Sin embargo, en el universo de Hemingway la victoria
no estaba destinada al más fuerte, sino al más sabio, con
una sabiduría aprendida de la experiencia. En ese sentido era un
idealista. Pocas veces, en su extensa obra, surgió una circunstancia
en que la fuerza bruta prevaleciera contra el conocimiento. El pez chico,
si era más sabio, podía comerse al grande. El cazador no
vencía al león porque estuviera armado de una escopeta, sino
porque conocía minuciosamente los secretos de su oficio, y por lo
menos en dos ocasiones el león conoció mejor los secretos
del suyo. En El viejo y el mar -el relato que parece ser una síntesis
de los defectos y virtudes del autor- un pescador solitario, agotado y
perseguido por la mala suerte logró vencer al pez más grande
del mundo en una contienda que era más de inteligencia que de fortaleza.

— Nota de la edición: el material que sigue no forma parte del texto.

(** A path that resolves is made of names of the tree, so it can be
    given to [hashtable]. *)
Lemma resolve_valid fs path n :
  resolve fs path = Some n ->
  admissible fs path = true /\ valid_node (stdout_encodes fs) n = true.
Proof.
  destruct (names_ok_spec fs) as (Hsep & Hdot & Hroot).
  rewrite admissible_valid_name. unfold resolve.
  destruct (decide (path = "")); [done|].
  destruct (has_nul path); [done|].
  case_bool_decide; [done|].
  destruct (posixpath.isabs path).
  - destruct (descend [] (Dir (root fs)) (posixpath.split path))
      as [[anc x]|] eqn:Hd; [|done].
    intros [= <-].
    destruct (valid_descend _ Hdot _ _ _ _ _ Hroot (Forall_nil_2 _) Hd)
      as (Hcomps & Hx & _).
    split; [|done]. by apply valid_name_split.
  - destruct (descend [] (Dir (root fs)) (posixpath.split (cwd fs)))
      as [[anc cur]|] eqn:Hc; [|done]. cbn.
    destruct (valid_descend _ Hdot _ _ _ _ _ Hroot (Forall_nil_2 _) Hc)
      as (_ & Hcur & Hanc).
    destruct (descend anc cur (posixpath.split path)) as [[anc' x]|] eqn:Hd;
      [|done].
    intros [= <-].
    destruct (valid_descend _ Hdot _ _ _ _ _ Hcur Hanc Hd) as (Hcomps & Hx & _).
    split; [|done]. by apply valid_name_split.
Qed.

(** Every path of a listing can be given to [hashtable]. *)
Lemma filelist_admissible fs filepath ext :
  Forall (fun file => admissible fs file = true) (filelist fs filepath ext).
Proof.
  destruct (names_ok_spec fs) as (Hsep & Hdot & Hroot).
  apply Forall_forall. intros file Hin. unfold filelist in Hin.
  apply list_elem_of_bind in Hin as ([[path dirs] files] & Hfile & Hwalk).
  apply list_elem_of_bind in Hfile as (name & Hfile & Hname).
  assert (Hjoin : file = posixpath.join path name).
  { destruct (_ || _); [|by apply elem_of_nil in Hfile].
    apply elem_of_cons in Hfile as [->|Hfile]; [done|].
    by apply elem_of_nil in Hfile. }
  subst file. unfold walk in Hwalk.
  destruct (resolve fs filepath) as [n|] eqn:Hres;
    [|by apply elem_of_nil in Hwalk].
  destruct (resolve_valid _ _ _ Hres) as [Htop Hn].
  rewrite admissible_valid_name in Htop |- *.
  pose proof (valid_walk_tree _ Hsep n filepath Hn Htop) as Hall.
  rewrite Forall_forall in Hall.
  destruct (Hall _ Hwalk) as [Hpath Hfiles]. cbn [fst snd] in Hpath, Hfiles.
  rewrite Forall_forall in Hfiles.
  apply valid_name_join; [done|done|]. by apply Hfiles.
Qed.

El tiempo demostrará también que
Hemingway, como escritor menor, se comerá a muchos escritores grandes,
por su conocimiento de los motivos de los hombres y los secretos de su
oficio. Alguna vez, en una entrevista de prensa, hizo la mejor definición
de su obra al compararla con el iceberg de la gigantesca mole de hielo
que flota en la superficie: es apenas un octavo del volumen total y es
inexpugnable gracias a los siete octavos que la sustentan bajo el agua.

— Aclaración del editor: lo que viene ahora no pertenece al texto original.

(** X7: every analyzer has a ceiling.  Whatever the document, the runtime and
    the mode, the score an analyzer of the constructor returns is at least 0
    and at most 100 for the FAQ and schema analyzers, 87 for meta tags, 77
    for content structure, 70 for voice search, 60 for featured snippets,
    semantic HTML and technical SEO, and 50 for entities and the knowledge
    graph. *)
Theorem scores_have_ceilings :
  forall (rt : JS.Runtime) (category : AEOCategory) (analyzer : Analyzer)
         (scrapedData : ScrapedData.t) (quick : option bool)
         (result : AnalyzerResult.t),
    constructor rt category = Some analyzer ->
    analyzer scrapedData quick = JS.Returned result ->
    (0 <= AnalyzerResult.score result <= ceiling category)%Q.
Proof.
  intros rt category analyzer scrapedData quick result Hc Hrun. split.
  - exact (proj1 (constructor_bounded rt category analyzer Hc _ _ _ Hrun)).
  - exact (constructor_ceiling rt category analyzer _ _ _ Hc Hrun).
Qed.

(** The witness of X7: the meta-tags analyzer on the test page. *)
Lemma scores_have_ceilings_witness :
  exists result,
    MetaTagsAnalyzer.analyze sample_runtime testData None = JS.Returned result
    /\ (0 <= AnalyzerResult.score result <= ceiling META_TAGS)%Q.
Proof.
  eexists. split; [reflexivity|].
  apply (scores_have_ceilings sample_runtime META_TAGS
           (MetaTagsAnalyzer.analyze sample_runtime) testData None);
    reflexivity.
Defined.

La trascendencia de Hemingway está sustentada
precisamente en la oculta sabiduría que sostiene a flote una obra
objetiva, de estructura directa y simple, y a veces escueta inclusive en
su dramatismo.
Hemingway sólo contó lo visto por
sus propios ojos, lo gozado y padecido por su experiencia, que era, al
fin y al cabo, lo único en que podía creer. Su vida fue un
continuo y arriesgado aprendizaje de su oficio, en el que fue honesto hasta
el límite de la exageración: habría que preguntarse
cuántas veces estuvo en peligro la propia vida del escritor, para
que fuera válido un simple gesto de su personaje.
En ese sentido, Hemingway no fue nada más,
pero tampoco nada menos, de lo que quiso ser: un hombre que estuvo completamente
vivo en cada acto de su vida. Su destino, en cierto modo, ha sido el de
sus héroes, que sólo tuvieron una validez momentánea
en cualquier lugar de la Tierra, y que fueron eternos por la fidelidad
de quienes los quisieron. Ésa es, tal vez, la dimensión más
exacta de Hemingway. Probablemente, éste no sea el final de alguien,
sino el principio de nadie en la historia de la literatura universal. Pero
es el legado natural de un espléndido ejemplar humano, de un trabajador
bueno y extrañamente honrado, que quizá se merezca algo más
que un puesto en la gloria internacional.